[Stored data]
────────

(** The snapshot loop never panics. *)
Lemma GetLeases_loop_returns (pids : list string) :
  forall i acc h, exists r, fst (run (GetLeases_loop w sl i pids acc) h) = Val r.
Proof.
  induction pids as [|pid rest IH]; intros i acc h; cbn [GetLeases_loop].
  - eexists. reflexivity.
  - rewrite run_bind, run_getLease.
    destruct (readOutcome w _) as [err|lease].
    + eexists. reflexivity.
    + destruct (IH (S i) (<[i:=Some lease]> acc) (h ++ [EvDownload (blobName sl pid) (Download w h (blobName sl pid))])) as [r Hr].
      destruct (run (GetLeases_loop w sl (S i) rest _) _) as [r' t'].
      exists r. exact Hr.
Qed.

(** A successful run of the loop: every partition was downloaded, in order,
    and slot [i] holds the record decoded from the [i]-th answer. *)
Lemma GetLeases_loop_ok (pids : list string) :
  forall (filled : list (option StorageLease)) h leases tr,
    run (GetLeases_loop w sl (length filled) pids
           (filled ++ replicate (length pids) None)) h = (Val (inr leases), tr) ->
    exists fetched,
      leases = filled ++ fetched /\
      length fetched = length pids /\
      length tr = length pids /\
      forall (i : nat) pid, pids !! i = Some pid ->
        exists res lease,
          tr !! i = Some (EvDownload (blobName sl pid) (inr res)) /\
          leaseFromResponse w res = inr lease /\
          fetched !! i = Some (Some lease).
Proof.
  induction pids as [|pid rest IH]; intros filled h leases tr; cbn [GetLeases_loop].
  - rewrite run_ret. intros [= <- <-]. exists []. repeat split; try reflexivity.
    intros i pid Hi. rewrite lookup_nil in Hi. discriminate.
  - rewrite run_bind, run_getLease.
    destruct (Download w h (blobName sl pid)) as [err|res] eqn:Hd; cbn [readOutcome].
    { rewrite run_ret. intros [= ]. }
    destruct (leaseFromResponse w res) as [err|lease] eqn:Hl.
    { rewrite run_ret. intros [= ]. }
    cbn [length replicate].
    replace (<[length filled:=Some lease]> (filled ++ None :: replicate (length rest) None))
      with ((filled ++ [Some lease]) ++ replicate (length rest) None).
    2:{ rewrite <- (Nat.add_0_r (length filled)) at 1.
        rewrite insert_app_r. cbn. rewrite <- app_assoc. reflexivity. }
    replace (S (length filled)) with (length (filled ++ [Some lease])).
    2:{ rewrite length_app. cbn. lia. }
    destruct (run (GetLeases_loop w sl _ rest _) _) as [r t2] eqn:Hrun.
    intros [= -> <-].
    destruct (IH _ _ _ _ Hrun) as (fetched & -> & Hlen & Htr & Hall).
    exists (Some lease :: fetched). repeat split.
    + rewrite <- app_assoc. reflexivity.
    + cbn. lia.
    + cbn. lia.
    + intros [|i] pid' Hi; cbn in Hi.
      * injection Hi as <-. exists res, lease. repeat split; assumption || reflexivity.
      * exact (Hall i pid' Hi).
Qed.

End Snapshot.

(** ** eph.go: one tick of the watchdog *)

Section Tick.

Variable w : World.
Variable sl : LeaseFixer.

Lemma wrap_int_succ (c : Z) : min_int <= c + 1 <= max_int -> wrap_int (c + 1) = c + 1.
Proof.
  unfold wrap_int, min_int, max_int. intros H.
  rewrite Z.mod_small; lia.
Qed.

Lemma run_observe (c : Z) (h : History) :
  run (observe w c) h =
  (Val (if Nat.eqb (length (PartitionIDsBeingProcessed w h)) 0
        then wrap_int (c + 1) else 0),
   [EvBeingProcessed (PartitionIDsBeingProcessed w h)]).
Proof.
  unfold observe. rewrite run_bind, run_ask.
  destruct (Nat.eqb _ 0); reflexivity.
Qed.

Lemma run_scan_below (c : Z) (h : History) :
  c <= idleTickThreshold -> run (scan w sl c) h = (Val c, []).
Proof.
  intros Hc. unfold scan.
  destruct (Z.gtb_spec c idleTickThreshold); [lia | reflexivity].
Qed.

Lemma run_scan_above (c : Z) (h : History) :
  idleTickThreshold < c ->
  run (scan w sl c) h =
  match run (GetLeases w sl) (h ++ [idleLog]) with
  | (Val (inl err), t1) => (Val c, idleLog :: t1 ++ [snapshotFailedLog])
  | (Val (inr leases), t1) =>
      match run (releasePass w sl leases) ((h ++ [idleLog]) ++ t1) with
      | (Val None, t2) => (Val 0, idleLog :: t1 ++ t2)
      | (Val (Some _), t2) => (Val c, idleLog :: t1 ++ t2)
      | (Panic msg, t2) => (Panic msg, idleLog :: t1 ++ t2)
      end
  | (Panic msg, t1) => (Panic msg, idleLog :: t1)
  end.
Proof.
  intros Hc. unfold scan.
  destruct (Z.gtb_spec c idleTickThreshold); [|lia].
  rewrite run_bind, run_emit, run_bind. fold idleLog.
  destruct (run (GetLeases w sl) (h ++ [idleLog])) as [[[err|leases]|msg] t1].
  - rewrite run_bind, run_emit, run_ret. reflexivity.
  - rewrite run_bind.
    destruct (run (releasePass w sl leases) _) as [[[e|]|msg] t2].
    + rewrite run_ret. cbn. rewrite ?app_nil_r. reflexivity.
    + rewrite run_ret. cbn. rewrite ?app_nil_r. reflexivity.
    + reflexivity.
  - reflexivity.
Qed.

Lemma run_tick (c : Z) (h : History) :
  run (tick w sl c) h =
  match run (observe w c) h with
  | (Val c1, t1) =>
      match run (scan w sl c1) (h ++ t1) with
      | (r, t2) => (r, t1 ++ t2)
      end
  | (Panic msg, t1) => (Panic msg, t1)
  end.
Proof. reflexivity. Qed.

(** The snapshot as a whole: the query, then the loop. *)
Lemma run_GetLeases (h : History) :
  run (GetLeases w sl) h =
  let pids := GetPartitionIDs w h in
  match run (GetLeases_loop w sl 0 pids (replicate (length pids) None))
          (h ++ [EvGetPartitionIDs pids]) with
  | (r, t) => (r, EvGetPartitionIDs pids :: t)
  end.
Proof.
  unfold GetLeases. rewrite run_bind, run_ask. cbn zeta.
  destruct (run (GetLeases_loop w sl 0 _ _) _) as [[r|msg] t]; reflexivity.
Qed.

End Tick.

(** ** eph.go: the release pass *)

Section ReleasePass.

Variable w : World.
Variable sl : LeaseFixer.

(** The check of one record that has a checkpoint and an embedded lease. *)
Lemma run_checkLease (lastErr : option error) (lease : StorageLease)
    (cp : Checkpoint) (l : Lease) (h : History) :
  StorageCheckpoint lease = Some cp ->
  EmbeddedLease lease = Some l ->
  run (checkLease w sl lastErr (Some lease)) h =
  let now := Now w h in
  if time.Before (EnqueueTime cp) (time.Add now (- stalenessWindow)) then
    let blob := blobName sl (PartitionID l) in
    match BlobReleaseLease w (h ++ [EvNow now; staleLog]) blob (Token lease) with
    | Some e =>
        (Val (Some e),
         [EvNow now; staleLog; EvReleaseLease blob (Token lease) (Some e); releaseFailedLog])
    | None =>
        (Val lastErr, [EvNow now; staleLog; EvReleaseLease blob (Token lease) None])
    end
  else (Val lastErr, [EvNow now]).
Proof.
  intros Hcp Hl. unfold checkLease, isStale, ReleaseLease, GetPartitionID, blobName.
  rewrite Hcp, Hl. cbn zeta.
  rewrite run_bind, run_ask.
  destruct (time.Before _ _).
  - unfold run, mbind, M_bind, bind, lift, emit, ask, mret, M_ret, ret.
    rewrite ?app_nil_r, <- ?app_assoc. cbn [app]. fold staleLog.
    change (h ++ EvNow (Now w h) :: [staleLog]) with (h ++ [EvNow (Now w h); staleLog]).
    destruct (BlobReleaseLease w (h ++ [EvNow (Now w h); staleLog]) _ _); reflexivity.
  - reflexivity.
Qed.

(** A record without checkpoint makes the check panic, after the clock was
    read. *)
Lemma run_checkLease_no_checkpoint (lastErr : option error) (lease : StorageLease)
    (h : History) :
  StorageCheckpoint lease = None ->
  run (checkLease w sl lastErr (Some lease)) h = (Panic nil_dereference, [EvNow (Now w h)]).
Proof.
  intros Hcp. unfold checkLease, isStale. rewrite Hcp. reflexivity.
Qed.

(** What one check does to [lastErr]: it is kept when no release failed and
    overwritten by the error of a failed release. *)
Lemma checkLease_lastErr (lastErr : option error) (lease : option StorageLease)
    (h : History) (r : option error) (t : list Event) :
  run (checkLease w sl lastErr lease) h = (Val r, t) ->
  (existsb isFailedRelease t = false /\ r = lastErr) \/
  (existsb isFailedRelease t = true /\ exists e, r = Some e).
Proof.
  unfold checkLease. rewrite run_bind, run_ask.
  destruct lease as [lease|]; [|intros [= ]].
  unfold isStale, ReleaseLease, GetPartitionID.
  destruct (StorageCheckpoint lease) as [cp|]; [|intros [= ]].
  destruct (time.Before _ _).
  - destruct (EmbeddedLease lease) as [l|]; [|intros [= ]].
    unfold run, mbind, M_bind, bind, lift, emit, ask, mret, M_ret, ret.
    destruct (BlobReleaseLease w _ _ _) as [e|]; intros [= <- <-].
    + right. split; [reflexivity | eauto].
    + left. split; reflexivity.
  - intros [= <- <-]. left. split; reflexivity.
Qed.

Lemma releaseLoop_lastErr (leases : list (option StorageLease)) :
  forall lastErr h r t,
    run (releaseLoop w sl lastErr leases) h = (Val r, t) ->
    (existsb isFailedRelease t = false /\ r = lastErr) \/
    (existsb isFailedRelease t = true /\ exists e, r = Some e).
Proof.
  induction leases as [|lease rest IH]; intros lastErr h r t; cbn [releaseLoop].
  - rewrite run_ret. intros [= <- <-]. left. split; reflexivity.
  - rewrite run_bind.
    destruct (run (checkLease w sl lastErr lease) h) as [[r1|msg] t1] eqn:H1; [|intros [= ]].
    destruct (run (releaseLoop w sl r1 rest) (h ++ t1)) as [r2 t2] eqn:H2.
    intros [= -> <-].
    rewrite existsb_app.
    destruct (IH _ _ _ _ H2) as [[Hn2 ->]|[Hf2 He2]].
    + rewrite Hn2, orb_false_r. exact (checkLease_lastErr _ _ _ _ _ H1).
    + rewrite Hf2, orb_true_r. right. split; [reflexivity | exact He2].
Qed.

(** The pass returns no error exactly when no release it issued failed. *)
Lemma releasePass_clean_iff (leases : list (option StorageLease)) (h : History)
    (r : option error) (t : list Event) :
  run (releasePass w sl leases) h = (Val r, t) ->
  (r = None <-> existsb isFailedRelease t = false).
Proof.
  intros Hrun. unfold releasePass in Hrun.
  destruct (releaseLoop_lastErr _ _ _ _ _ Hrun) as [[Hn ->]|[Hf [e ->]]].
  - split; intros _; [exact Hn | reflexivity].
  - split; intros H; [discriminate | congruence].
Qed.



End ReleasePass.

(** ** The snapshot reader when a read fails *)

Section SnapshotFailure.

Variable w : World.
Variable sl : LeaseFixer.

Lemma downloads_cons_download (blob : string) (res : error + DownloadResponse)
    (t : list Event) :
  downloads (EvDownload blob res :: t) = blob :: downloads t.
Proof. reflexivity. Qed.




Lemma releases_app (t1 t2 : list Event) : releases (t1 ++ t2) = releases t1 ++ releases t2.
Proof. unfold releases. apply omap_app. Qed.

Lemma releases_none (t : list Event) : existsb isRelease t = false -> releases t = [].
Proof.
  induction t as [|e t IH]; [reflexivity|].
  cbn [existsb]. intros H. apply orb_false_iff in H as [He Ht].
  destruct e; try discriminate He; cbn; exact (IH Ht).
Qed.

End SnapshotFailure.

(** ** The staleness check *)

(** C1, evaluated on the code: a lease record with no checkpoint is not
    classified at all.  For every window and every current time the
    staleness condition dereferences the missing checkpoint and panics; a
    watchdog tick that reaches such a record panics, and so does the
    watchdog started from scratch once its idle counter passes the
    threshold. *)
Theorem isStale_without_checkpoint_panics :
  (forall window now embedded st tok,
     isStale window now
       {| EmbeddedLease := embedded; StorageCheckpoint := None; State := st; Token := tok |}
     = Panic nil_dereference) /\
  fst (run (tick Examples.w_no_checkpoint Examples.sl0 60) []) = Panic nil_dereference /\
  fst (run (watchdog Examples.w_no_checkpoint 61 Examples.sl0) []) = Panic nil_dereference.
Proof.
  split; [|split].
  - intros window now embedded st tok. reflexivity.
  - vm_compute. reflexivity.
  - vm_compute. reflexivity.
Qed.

────────

Action item:
All that is needed is the opening run of the data, given again exactly: please include every line from the first through the line with "- eexists. reflexivity.", both ends kept.

Written response:
(** The snapshot loop never panics. *)
Lemma GetLeases_loop_returns (pids : list string) :
  forall i acc h, exists r, fst (run (GetLeases_loop w sl i pids acc) h) = Val r.
Proof.
  induction pids as [|pid rest IH]; intros i acc h; cbn [GetLeases_loop].
  - eexists. reflexivity.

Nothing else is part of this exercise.